Southern blot检测技术在模式动物制备中的应用(二)
图4. Southern blot鉴定同源重组事件[4]
另外,在制备基因敲进和条件性基因敲除模式小鼠过程中,Southern blot检测是非常重要的一步。在我们以往的工作中,其中一例Cre定点敲进课题(如图5),Southern blot检测结果显示:小鼠1号,有明显的随机插入现象。
图5. Southern blot 检测定点敲进
Southern blot检测技术虽不是万能的,但绝对是金标准!
也有人会说:既然是随机插入,很可能插入在不同染色体,理论上就完全可以通过后续交配稀释或去除,那再多交配一代是不是就可以稀释甚至去除随机插入呢?
让我们看看事实是怎样的:依据我们大量的数据统计分析发现,采用ES细胞方式制备,大约有20%的概率有随机插入,由于ES细胞法制备中可以在细胞这一步就进行Southern鉴定,进入下一批小鼠制备的ES细胞可以确保为Southern阳性;而采用CRISPR/Cas9技术,随机插入的概率约32%,不同的是用CRISPR/Cas9就直接得到了小鼠,只能在小鼠水平筛除随机插入。而这32%中有14%的随机插入是无法靠交配传代去除的(见图6)。是否“随机插入”不是真的“随机”的呢?是不是像转基因一样,更多的情况是打靶载体或插入序列,会容易在目的插入位点插入多个拷贝,造成同一染色体/同一位点的多拷贝“随机”插入呢?[8] 我们没有详细做过调研,但是接近一半可分离的随机插入比例,预示了有这种可能。而此时,只能通过Southern blot对基因组DNA特定序列定位,进而排除随机插入的风险。[5-6]

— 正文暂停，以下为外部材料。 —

(** An operation its executor refuses takes the whole batch it is in with
    it: no committed batch contains such an operation, so neither it nor any
    operation batched with it reaches the database. *)
Theorem refused_batch_never_commits cfg db0 s c b committed op err :
  0 ≤ bufSize cfg → reachable cfg db0 s →
  (b, committed) ∈ flushed s c → op ∈ b → executeWriteOp op = Err err →
  committed = false.
Proof.
  intros Hb Hr Hin Hop Herr. destruct committed; [|done].
  pose proof (inv_replay _ _ _ _ (reachable_inv cfg db0 s Hb Hr c)) as Hrep.
  destruct (replay_runs _ _ _ _ _ Hrep Hin Hop) as (h & tx & tx' & Hrun).
  unfold run_op in Hrun. by rewrite Herr in Hrun.
Qed.

(** A store built by [NewCachedStore] has a worker for the core channel
    only: what is sent to any other channel stays in it and its database never
    changes. *)
Theorem cached_store_only_core db0 s c :
  reachable NewCachedStore_config db0 s → c ≠ coreWrites →
  queue s c = sent s c ∧ flushed s c = [] ∧ db s c = db0 c.
Proof.
  intros Hr Hc. destruct (reachable_inv NewCachedStore_config db0 s ltac:(done) Hr c).
  assert (hasDB NewCachedStore_config c = false) as Hd by (by simpl; rewrite bool_decide_false).
  pose proof (proj2 inv_worker0 Hd) as Hw. rewrite (inv_idle0 Hd), Hw in inv_fifo0. split_and!; [done|auto|].
  rewrite (inv_idle0 Hd) in inv_replay0. inversion inv_replay0 as [|? l ? ? ? Hn|? l ? ? ? ? ? ? Hn]; [done|..].
  all: by destruct l.
Qed.

(** Such a store can lock up for good: once 10000 operations sit in a
    channel without a worker, the next call that queues to it blocks inside
    [queueWrite] holding the mutex, and in every continuation the mutex stays
    held.  That state is reachable from the empty store for every channel but
    the core one. *)
Theorem cached_store_deadlock db0 c op :
  c ≠ coreWrites →
  ∃ s, reachable NewCachedStore_config db0 s ∧
       ∀ s', rtc (step NewCachedStore_config) s s' → mu s' = Some [(c, op)].
Proof.
  intros Hc. set (s0 := NewMemoryStore NewCachedStore_config db0).
  destruct (fill_channel NewCachedStore_config (Z.to_nat 10000) s0 c op)
    as (s1 & Hr & Hmu & Hq & Hw); [done|rewrite Z2Nat.id by lia; done|].
  set (s2 := {| s1 with mu := Some [(c, op)] |}). exists s2. split.
  - unfold reachable. etrans; [done|]. apply rtc_once. by apply step_lock.
  - intros s' Hs. change (Some [(c, op)]) with (mu s2).
    eapply blocked_forever; [done| | |done]; simpl.
    + rewrite Hq. unfold len. rewrite length_app, length_replicate. simpl. unfold bufSize. simpl. lia.
    + rewrite Hw. simpl. by rewrite bool_decide_false.
Qed.

End properties.

Lemma flush_atomic_witness :
  FlushBatchFunc ideal_env [] [NewWriteOp 0 WriteOpDelete "agents" (DString "a"); logout_op]
    = ([], 1, Err (Errorf "execute")) ∧ ([] : list (sql * Data)) = [] ∧ 0 ≤ 1 ≤ 2.
Proof.
  split; [vm_compute; reflexivity|].
  exact (flush_atomic ideal_env []
    [NewWriteOp 0 WriteOpDelete "agents" (DString "a"); logout_op] [] 1 (Err (Errorf "execute"))
    ltac:(vm_compute; reflexivity)).
Defined.

Lemma write_behind_fifo_witness :
  flushed logout_flushed coreWrites = [([logout_op], false)] ∧
  sent logout_flushed coreWrites =
    concat (flushed logout_flushed coreWrites).*1 ++
    worker_batch (workers logout_flushed coreWrites) ++ queue logout_flushed coreWrites.
Proof.
  split; [vm_compute; reflexivity|].
  apply (write_behind_fifo NewCachedStore_config empty_db logout_flushed coreWrites);
    [done|apply logout_flushed_reachable].
Defined.

Lemma close_drains_witness :
  ∃ s', rtc (quiet NewCachedStore_config) logout_queued s' ∧ closed s' = true ∧ Close_returned s'.
Proof.
  apply (close_drains NewCachedStore_config empty_db ideal_env logout_queued);
    [done|apply logout_queued_reachable|done|done].
Defined.

Lemma refused_batch_witness :
  ([logout_op], false) ∈ flushed logout_flushed coreWrites ∧ false = false.
Proof.
  assert (([logout_op], false) ∈ flushed logout_flushed coreWrites) as Hin by (vm_compute; left).
  split; [exact Hin|].
  apply (refused_batch_never_commits NewCachedStore_config empty_db logout_flushed coreWrites
           [logout_op] false logout_op (Errorf "invalid data type for session delete"));
    [done|apply logout_flushed_reachable|exact Hin|left|reflexivity].
Defined.
(* ===== verification/StoreBase.v ===== *)
(** What every method of the memory store has in common.

    A mutating method of [MemoryStore] runs under the store's mutex: it takes the
    state to another state, queues writes on the channels and returns a value or
    an error.  It is a function to an [Outcome], which holds the three.  The
    clock reading of the call and the identifiers [xid.New()] produces in it are
    arguments.  Methods that take a pointer to a record and fill in its missing
    fields return the record as the caller sees it afterwards.

    Methods that only read are functions from the state to a [result]. *)

From S2P Require Export Prelude Models Schema WriteOps WriteBehind.

Record Outcome (S A : Type) := mkOut {
  st : S;
  queued : list (Chan * WriteOp);
  ret : result A
}.
Arguments mkOut {S A}.
Arguments st {S A}.
Arguments queued {S A}.
Arguments ret {S A}.

(** Return with an error and nothing changed. *)
Definition fail {S A} (s : S) (e : gerror) : Outcome S A := mkOut s [] (Err e).

(** [s.queueWrite(ch, NewWriteOp(typ, table, data))] *)
Definition queueWrite (ch : Chan) (now : time) (typ : WriteOpType) (table : string) (data : Data)
    : list (Chan * WriteOp) :=
  [(ch, NewWriteOp now typ table data)].

(** [if t.IsZero() { t = now }] and [if s == "" { s = d }]. *)
Definition or_now (t now : time) : time := if IsZero t then now else t.
Definition or_string (s d : string) : string := if bool_decide (s = "") then d else s.

(** The slice a map entry holds; a missing entry reads as the nil slice. *)
Definition entry {A} (m : gmap string (list A)) (k : string) : list A := default [] (m !! k).

(** [counts[key(x)]++] over a list. *)
Definition count_by {A} (key : A → string) (l : list A) : gmap string Z :=
  foldl (λ counts x, <[key x := default 0 (counts !! key x) + 1]> counts) ∅ l.

(** The element of [l] kept by [if best == nil || key(x).After(key(best)) {best = x}]. *)
Definition latest {A} (key : A → time) (l : list A) : option A :=
  foldl (λ best x, match best with
                   | None => Some x
                   | Some b => if After (key x) (key b) then Some x else best
                   end) None l.

(** * Lemmas *)

Lemma or_string_nonempty s d : d ≠ "" → or_string s d ≠ "".
Proof. unfold or_string. by case_bool_decide. Qed.

Lemma or_string_id s d : s ≠ "" → or_string s d = s.
Proof. unfold or_string. by case_bool_decide. Qed.

Lemma or_now_id t now : t ≠ 0 → or_now t now = t.
Proof. unfold or_now, IsZero. intros. by destruct (Z.eqb_spec t 0). Qed.

Lemma count_by_foldl {A} (key : A → string) (l : list A) (m : gmap string Z) k :
  foldl (λ counts x, <[key x := default 0 (counts !! key x) + 1]> counts) m l !! k =
  let n := len (filter (λ x, key x = k) l) in
  if n =? 0 then m !! k else Some (default 0 (m !! k) + n).
Proof.
  revert m. induction l as [|x l IH]; intros m; simpl; [done|].
  rewrite IH. simpl. destruct (decide (key x = k)) as [<-|Hne].
  - rewrite filter_cons_True by done. rewrite lookup_insert_eq. simpl.
    unfold len. simpl. destruct (Z.eqb_spec (Z.of_nat (S (length (filter (λ x0, key x0 = key x) l)))) 0) as [|_]; [lia|].
    case_match; f_equal; lia.
  - rewrite filter_cons_False by done. by rewrite lookup_insert_ne.
Qed.

(** The count of a key is the number of elements with that key, and keys no
    element has are absent. *)
Lemma count_by_spec {A} (key : A → string) (l : list A) k :
  count_by key l !! k =
  let n := len (filter (λ x, key x = k) l) in if n =? 0 then None else Some n.
Proof. unfold count_by. rewrite count_by_foldl, lookup_empty. simpl. done. Qed.

Lemma latest_foldl {A} (key : A → time) (l : list A) (b : A) :
  ∃ r, foldl (λ best x, match best with
                        | None => Some x
                        | Some b => if After (key x) (key b) then Some x else best
                        end) (Some b) l = Some r ∧
       r ∈ b :: l ∧ ∀ x, x ∈ b :: l → key x ≤ key r.
Proof.
  revert b. induction l as [|x l IH]; intros b; simpl.
  - exists b. split_and!; [done|left|]. intros x Hx. apply list_elem_of_singleton in Hx. subst. lia.
  - unfold After. destruct (Z.ltb_spec (key b) (key x)).
    + destruct (IH x) as (r & Hr & Hin & Hmax). exists r. split_and!; [done|set_solver|].
      intros y Hy. pose proof (Hmax x ltac:(left)). rewrite elem_of_cons in Hy.
      destruct Hy as [->|Hy]; [lia|]. by apply Hmax.
    + destruct (IH b) as (r & Hr & Hin & Hmax). exists r. split_and!; [done|set_solver|].
      intros y Hy. pose proof (Hmax b ltac:(left)). rewrite !elem_of_cons in Hy.
      destruct Hy as [->|[->|Hy]]; [done|lia|]. apply Hmax. by right.
Qed.

Lemma latest_None {A} (key : A → time) (l : list A) : latest key l = None ↔ l = [].
Proof.
  destruct l as [|x l]; [done|]. unfold latest. simpl.
  destruct (latest_foldl key l x) as (r & Hr & _). rewrite Hr. done.
Qed.

Lemma latest_Some {A} (key : A → time) (l : list A) r :
  latest key l = Some r → r ∈ l ∧ ∀ x, x ∈ l → key x ≤ key r.
Proof.
  destruct l as [|x l]; [done|]. unfold latest. simpl.
  destruct (latest_foldl key l x) as (r' & Hr & H1 & H2). rewrite Hr. naive_solver.
Qed.

Lemma elem_of_entry {A} (m : gmap string (list A)) k x :
  x ∈ entry m k → ∃ l, m !! k = Some l ∧ x ∈ l.
Proof. unfold entry. destruct (m !! k); simpl; [eauto|set_solver]. Qed.

Lemma entry_insert_eq {A} (m : gmap string (list A)) k l : entry (<[k := l]> m) k = l.
Proof. unfold entry. by rewrite lookup_insert_eq. Qed.

Lemma entry_insert_ne {A} (m : gmap string (list A)) k k' l :
  k ≠ k' → entry (<[k := l]> m) k' = entry m k'.
Proof. intros. unfold entry. by rewrite lookup_insert_ne. Qed.

Lemma entry_delete_eq {A} (m : gmap string (list A)) k : entry (delete k m) k = [].
Proof. unfold entry. by rewrite lookup_delete_eq. Qed.

Lemma entry_delete_ne {A} (m : gmap string (list A)) k k' :
  k ≠ k' → entry (delete k m) k' = entry m k'.
Proof. intros. unfold entry. by rewrite lookup_delete_ne. Qed.

Lemma range_delete_Some `{MapRange} {A} (p : A → bool) (m : gmap string A) k v :
  range_delete p m !! k = Some v ↔ m !! k = Some v ∧ p v = false.
Proof.
  rewrite range_delete_lookup. destruct (m !! k) as [v'|]; [|naive_solver].
  destruct (p v') eqn:E; naive_solver congruence.
Qed.

Lemma range_delete_subseteq `{MapRange} {A} (p : A → bool) (m : gmap string A) :
  range_delete p m ⊆ m.
Proof. rewrite range_delete_filter. apply map_filter_subseteq. Qed.
Lemma users_reachable_wf s : reachable s → wf s.
Proof. induction 1; [apply users_wf_empty|by apply users_run_wf]. Qed.

(** * Properties *)

(** Along every sequence of calls whose creations use new identifiers, the
    indexes stay consistent: a user is found under its ID and under its name and
    nowhere else, so names are unique; an API key is found under its hash and in
    the list of its owner, once, and key IDs are unique; a session is filed under
    its token. *)
Theorem users_invariant s : reachable s → wf s.
Proof. apply users_reachable_wf. Qed.

Definition alice : User := User.mk "u1" "alice" "h" "a@x" "admin" "" false false 0 0.
Definition alice_key (hash : string) : APIKey := APIKey.mk "k1" "u1" "ci" hash "vc_" "[]" None None 0.

(** A store with one user, one key and one session. *)
Definition demo : State :=
  let R := range_in_key_order in
  (run (CCreateSession (Session.mk "" "u1" "t1" "ip" "ua" 0 100 0) 5)
     (run (CCreateAPIKey (alice_key "hash") 5 "x") (run (CCreateUser alice 5 "x") empty).1).1).1.

Lemma users_demo_reachable : reachable demo.
Proof.
  unfold demo. apply (reachable_call range_in_key_order); [|done].
  apply (reachable_call range_in_key_order);
    [|intros (h & l & k & Hl & _); change (apiKeys _) with (∅ : gmap string loc) in Hl;
      by rewrite lookup_empty in Hl].
  by apply (reachable_call range_in_key_order); [constructor|vm_compute].
Qed.

Lemma users_invariant_witness : wf demo.
Proof. apply (users_invariant demo). apply users_demo_reachable. Defined.

(** Renaming a user to a name another user has is refused and changes
    nothing; otherwise the update succeeds, the new name and the ID lead to the
    updated user, the old name (if it changed) leads nowhere, and every other
    name leads where it led. *)
Theorem rename_user u old now s :
  wf s → users s !! u.(User.ID) = Some old →
  let o := UpdateUserByID u now s in
  if bool_decide (old.(User.Username) ≠ u.(User.Username) ∧ is_Some (usersByName s !! u.(User.Username)))
  then ret o = Err ErrDuplicate ∧ st o = s
  else ∃ stored, ret o = Ok stored ∧ stored = {| u with User.UpdatedAt := now |} ∧
    GetUserByID u.(User.ID) (st o) = Ok stored ∧
    GetUserByUsername u.(User.Username) (st o) = Ok stored ∧
    (old.(User.Username) ≠ u.(User.Username) →
     GetUserByUsername old.(User.Username) (st o) = Err ErrNotFound) ∧
    ∀ n, n ≠ u.(User.Username) → n ≠ old.(User.Username) →
         GetUserByUsername n (st o) = GetUserByUsername n s.
Proof.
  intros Hw Hu. unfold UpdateUserByID, GetUserByID, GetUserByUsername. rewrite Hu. simpl.
  rewrite bool_decide_and. case_bool_decide as Hr; simpl;
    [destruct (bool_decide (is_Some _)) eqn:Ex; simpl; [done|]|].
  - eexists. split; [done|]. split; [done|]. rewrite !lookup_insert_eq. split_and!; try done.
    + intros _. by rewrite lookup_insert_ne, lookup_delete_eq.
    + intros n Hn Hn'. by rewrite lookup_insert_ne, lookup_delete_ne.
  - eexists. split; [done|]. split; [done|]. rewrite !lookup_insert_eq. split_and!; try done.
    intros n Hn Hn'. by rewrite lookup_insert_ne.
Qed.
(* ===== verification/MemProjects.v ===== *)
(** Projects, project types, webhooks and secrets in the memory store
    ([src/internal/storage/memory_projects.go]).

    A project is one object reached from two maps, by ID and by name, and
    [UpdateProjectHealthCheck] writes through the pointer it finds by ID: the
    maps hold locations of a heap of projects.  Webhooks and secrets are reached
    from one map each and are values.  Deleting a project reaches into the
    deployment maps, so the state includes that of [MemDeployments]. *)

From S2P Require Import StoreBase MemDeployments.

#[local] Open Scope string_scope.
#[local] Open Scope list_scope.
#[local] Open Scope Z_scope.

Module Projects.

Abbreviation loc := nat.

Record State := mkState {
  projHeap : gmap loc Project;
  projects : gmap string loc;
  projectsByName : gmap string loc;
  projectTypes : gmap string ProjectType;
  webhooks : gmap string ProjectWebhook;
  secrets : gmap string Secret;
  dep : Deployments.State
}.

Definition empty : State := mkState ∅ ∅ ∅ ∅ ∅ ∅ Deployments.empty.

Abbreviation Out := (Outcome State).

(** [secretKey] of [memory.go]. *)
Definition secretKey (project scope key : string) : string :=
  project +:+ ":" +:+ scope +:+ ":" +:+ key.

(** * Projects *)

(** [&stored] put into both maps. *)
Definition store_project (p : Project) (s : State) : State :=
  let l := fresh (dom (projHeap s)) in
  {| s with projHeap := <[l := p]> (projHeap s);
     projects := <[p.(Project.ID) := l]> (projects s);
     projectsByName := <[p.(Project.Name) := l]> (projectsByName s) |}.

Definition CreateProject (project : Project) (now : time) (xid : string) (s : State) : Out Project :=
  match projectsByName s !! project.(Project.Name) with
  | Some _ => fail s ErrDuplicate
  | None =>
      let stored := {| project with Project.ID := or_string project.(Project.ID) xid;
                       Project.CreatedAt := now; Project.UpdatedAt := now |} in
      mkOut (store_project stored s)
        (queueWrite projectsWrites now WriteOpInsert "projects" (DPtr TProject stored.(Project.ID)))
        (Ok stored)
  end.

因此,Southern blot虽然有它自己的限制,如费用高,片段有技术极限等,但仍然是模式动物制备检测随机插入的金标准!
图6. 随机插入的概率分析[5]
[1] https://en.wikipedia.org/wiki/Southern_blot
[2] Nelson, D.L, Cox, M.M.Lehningers Principles of Biochemistry, 5th edition. 2008
[3] Sommer D, et al.Efficient genome engineering by targeted homologous recombination in mouse embryos using transcription activator-like effector nucleases. Nat Commun.2014;5:3045.
[4] http://ko.cwru.edu/info/targvect design.html
[5] http://www.sohu.com/a/24558079 3_227596
[6] http://www.bbctg.com.cn/index/index/knowledge/id/52.html
[7] https://baike.baidu.com/item/southern blot
[8] Ng P, et al. The Molecular Basis of Multiple Vector Insertion by Gene Targeting in Mammalian Cells. Genetics.1999 Mar;151(3):1143-55.